What is needed
Your answer must hold only the lines below from the line containing "Inductive Method := Get" through the line containing "parse_url : string -> result Url string;", each reproduced exactly.

▬▬▬▬▬▬

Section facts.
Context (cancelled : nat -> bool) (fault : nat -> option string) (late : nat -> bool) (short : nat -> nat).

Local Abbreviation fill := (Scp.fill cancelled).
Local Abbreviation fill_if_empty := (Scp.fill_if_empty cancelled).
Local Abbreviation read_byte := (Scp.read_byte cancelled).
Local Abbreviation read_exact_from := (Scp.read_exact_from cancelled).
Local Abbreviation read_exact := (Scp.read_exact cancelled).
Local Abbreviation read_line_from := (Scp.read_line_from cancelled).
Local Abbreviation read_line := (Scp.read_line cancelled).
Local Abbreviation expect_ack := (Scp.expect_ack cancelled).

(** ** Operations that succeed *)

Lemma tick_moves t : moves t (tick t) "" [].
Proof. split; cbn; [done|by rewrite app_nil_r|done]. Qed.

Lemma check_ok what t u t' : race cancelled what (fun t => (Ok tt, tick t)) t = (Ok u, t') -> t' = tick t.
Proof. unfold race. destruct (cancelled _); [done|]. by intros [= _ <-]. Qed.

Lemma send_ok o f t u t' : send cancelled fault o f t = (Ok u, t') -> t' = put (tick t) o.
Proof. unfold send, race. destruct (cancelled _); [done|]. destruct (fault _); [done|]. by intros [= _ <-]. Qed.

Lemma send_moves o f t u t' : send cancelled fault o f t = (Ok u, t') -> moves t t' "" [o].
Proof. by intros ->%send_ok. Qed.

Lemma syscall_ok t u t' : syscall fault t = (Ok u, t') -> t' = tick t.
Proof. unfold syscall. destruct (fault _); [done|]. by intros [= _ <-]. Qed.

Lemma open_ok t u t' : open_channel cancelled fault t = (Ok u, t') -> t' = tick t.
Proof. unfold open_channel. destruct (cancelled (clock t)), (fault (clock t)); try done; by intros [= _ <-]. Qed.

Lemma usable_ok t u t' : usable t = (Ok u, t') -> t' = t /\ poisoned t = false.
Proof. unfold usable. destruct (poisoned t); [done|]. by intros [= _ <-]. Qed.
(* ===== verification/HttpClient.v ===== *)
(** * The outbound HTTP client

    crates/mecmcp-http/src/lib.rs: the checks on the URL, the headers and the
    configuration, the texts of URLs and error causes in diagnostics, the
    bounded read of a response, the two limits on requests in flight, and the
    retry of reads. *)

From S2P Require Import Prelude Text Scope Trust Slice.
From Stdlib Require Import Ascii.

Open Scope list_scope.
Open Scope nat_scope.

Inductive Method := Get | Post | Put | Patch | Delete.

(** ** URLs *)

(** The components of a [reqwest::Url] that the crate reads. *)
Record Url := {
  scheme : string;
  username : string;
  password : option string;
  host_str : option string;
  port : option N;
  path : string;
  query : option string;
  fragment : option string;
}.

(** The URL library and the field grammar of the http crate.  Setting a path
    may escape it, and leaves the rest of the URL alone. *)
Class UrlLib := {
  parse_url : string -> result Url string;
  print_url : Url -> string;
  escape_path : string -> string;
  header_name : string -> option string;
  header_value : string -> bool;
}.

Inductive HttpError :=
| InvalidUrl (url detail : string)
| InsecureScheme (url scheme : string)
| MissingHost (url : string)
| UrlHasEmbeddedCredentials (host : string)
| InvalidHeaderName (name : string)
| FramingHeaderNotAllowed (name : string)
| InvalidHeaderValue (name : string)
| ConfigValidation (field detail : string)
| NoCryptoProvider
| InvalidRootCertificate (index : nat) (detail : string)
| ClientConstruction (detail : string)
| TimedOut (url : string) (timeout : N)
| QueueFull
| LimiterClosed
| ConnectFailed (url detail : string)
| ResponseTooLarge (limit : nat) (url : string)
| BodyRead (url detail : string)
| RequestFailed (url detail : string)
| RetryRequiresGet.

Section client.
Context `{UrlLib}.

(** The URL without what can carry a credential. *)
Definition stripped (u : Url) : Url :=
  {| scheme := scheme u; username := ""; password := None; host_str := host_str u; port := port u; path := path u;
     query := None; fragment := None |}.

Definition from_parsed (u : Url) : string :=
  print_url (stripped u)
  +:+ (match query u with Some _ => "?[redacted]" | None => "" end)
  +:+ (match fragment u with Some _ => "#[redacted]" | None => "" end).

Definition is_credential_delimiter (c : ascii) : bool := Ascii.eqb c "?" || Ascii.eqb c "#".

▬▬▬▬▬▬

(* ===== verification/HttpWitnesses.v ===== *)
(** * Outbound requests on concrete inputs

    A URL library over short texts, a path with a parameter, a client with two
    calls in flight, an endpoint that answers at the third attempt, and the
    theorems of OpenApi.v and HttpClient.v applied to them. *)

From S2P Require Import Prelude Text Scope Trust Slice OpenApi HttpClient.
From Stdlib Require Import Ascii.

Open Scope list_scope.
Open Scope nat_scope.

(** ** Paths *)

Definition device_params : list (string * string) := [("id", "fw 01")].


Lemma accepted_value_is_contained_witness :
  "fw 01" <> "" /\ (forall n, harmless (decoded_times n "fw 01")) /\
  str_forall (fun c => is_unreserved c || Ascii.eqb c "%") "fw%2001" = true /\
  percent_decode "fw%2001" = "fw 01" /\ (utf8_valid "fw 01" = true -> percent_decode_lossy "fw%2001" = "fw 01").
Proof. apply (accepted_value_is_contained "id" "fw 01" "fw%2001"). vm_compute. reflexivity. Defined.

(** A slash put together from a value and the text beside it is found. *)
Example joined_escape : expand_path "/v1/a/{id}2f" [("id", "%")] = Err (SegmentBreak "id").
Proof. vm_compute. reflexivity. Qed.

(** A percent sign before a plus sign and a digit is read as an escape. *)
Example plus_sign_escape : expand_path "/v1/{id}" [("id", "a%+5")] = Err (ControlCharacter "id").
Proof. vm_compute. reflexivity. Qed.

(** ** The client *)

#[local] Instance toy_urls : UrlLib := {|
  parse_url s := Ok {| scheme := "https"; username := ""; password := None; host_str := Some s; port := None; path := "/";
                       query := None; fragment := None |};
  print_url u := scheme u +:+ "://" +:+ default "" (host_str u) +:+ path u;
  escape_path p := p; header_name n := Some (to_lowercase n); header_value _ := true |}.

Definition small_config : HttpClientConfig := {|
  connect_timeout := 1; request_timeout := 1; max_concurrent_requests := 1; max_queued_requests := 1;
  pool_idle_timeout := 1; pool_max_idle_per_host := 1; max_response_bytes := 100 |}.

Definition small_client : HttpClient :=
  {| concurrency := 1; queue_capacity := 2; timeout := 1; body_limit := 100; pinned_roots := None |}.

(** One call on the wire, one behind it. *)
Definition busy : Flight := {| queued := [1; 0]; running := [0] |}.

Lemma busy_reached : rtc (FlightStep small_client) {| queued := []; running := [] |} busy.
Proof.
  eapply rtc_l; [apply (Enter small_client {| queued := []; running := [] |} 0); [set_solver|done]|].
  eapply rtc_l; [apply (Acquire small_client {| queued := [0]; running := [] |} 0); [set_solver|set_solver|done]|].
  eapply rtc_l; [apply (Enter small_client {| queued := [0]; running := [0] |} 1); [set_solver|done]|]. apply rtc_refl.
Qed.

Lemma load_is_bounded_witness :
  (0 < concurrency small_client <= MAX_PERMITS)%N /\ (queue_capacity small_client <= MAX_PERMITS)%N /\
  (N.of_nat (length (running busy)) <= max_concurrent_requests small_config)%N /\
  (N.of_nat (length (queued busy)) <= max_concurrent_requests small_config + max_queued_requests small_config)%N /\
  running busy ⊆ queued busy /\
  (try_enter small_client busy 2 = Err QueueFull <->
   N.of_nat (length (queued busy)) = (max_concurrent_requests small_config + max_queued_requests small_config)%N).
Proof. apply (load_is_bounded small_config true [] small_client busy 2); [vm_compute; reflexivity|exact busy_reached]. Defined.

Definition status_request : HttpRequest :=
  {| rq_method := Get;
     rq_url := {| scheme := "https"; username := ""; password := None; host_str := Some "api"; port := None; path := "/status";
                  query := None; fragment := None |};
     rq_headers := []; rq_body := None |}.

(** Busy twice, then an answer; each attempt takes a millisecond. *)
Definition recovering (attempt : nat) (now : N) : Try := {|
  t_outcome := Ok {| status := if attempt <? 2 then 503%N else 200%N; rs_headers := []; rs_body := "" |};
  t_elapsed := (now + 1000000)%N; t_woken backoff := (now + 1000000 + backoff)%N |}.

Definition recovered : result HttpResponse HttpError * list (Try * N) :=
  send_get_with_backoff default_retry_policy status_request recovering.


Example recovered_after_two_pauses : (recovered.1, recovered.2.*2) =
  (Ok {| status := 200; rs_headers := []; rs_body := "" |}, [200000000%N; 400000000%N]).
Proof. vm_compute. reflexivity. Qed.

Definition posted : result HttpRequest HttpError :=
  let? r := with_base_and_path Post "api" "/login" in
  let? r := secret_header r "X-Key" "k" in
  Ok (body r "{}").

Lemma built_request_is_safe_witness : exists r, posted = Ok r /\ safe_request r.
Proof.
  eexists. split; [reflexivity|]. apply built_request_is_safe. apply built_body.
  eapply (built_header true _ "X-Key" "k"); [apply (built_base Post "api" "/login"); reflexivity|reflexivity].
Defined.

▬▬▬▬▬▬

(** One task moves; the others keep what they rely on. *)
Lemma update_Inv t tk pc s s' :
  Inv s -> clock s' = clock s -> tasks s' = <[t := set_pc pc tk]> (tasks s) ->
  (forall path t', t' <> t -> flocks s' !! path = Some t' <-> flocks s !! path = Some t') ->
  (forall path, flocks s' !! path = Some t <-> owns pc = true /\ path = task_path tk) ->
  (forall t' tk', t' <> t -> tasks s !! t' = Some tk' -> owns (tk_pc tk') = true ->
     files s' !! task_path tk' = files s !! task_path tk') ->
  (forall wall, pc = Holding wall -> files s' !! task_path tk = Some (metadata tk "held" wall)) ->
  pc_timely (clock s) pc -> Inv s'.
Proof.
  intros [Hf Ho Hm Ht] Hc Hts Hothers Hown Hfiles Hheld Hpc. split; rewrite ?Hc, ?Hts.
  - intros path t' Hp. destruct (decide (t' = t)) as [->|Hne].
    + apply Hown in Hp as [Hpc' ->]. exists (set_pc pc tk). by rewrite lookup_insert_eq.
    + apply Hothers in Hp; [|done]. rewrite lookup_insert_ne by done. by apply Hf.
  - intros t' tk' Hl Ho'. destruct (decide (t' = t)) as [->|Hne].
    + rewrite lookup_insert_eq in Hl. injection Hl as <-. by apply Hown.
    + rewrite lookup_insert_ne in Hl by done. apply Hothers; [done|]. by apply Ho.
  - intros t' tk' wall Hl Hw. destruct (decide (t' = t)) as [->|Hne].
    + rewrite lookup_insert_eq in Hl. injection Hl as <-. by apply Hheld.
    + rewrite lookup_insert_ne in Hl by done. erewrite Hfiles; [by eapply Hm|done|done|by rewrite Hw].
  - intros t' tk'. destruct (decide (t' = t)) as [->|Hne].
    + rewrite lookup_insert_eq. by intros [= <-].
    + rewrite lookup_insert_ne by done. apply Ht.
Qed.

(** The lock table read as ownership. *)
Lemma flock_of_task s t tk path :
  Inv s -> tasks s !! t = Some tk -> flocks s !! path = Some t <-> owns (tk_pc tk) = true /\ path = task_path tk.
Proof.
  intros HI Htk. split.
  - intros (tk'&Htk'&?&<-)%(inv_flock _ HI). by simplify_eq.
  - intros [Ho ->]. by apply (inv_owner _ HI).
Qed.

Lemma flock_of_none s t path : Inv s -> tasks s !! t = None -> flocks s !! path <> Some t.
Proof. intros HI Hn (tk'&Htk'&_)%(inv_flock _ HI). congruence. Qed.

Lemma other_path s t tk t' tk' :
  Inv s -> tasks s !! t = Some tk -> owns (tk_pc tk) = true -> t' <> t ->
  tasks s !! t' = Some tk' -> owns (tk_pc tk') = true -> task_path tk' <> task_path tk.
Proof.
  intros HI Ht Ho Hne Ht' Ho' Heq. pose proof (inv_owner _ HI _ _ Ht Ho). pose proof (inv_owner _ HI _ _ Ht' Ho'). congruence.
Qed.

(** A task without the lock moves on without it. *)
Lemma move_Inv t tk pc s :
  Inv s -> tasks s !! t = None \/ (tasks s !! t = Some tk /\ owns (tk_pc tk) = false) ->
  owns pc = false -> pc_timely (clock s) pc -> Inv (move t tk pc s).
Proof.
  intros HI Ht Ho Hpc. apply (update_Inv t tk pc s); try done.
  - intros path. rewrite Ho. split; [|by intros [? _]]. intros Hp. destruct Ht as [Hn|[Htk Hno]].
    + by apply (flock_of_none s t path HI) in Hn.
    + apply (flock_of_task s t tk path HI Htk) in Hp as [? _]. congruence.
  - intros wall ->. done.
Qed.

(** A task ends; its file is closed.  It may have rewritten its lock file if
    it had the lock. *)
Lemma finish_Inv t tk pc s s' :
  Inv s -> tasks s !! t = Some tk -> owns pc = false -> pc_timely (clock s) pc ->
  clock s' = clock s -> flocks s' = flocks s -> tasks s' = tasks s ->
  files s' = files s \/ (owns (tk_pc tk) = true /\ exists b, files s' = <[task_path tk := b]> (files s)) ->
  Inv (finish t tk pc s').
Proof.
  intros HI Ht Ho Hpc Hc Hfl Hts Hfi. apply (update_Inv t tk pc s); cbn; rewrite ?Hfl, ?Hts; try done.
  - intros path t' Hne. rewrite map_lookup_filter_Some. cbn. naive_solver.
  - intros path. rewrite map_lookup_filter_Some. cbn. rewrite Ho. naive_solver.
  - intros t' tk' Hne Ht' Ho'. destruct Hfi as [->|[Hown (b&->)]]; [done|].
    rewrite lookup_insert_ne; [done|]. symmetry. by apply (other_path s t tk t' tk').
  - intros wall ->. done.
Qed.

▬▬▬▬▬▬

Solved exercise
Inductive Method := Get | Post | Put | Patch | Delete.

(** ** URLs *)

(** The components of a [reqwest::Url] that the crate reads. *)
Record Url := {
  scheme : string;
  username : string;
  password : option string;
  host_str : option string;
  port : option N;
  path : string;
  query : option string;
  fragment : option string;
}.

(** The URL library and the field grammar of the http crate.  Setting a path
    may escape it, and leaves the rest of the URL alone. *)
Class UrlLib := {
  parse_url : string -> result Url string;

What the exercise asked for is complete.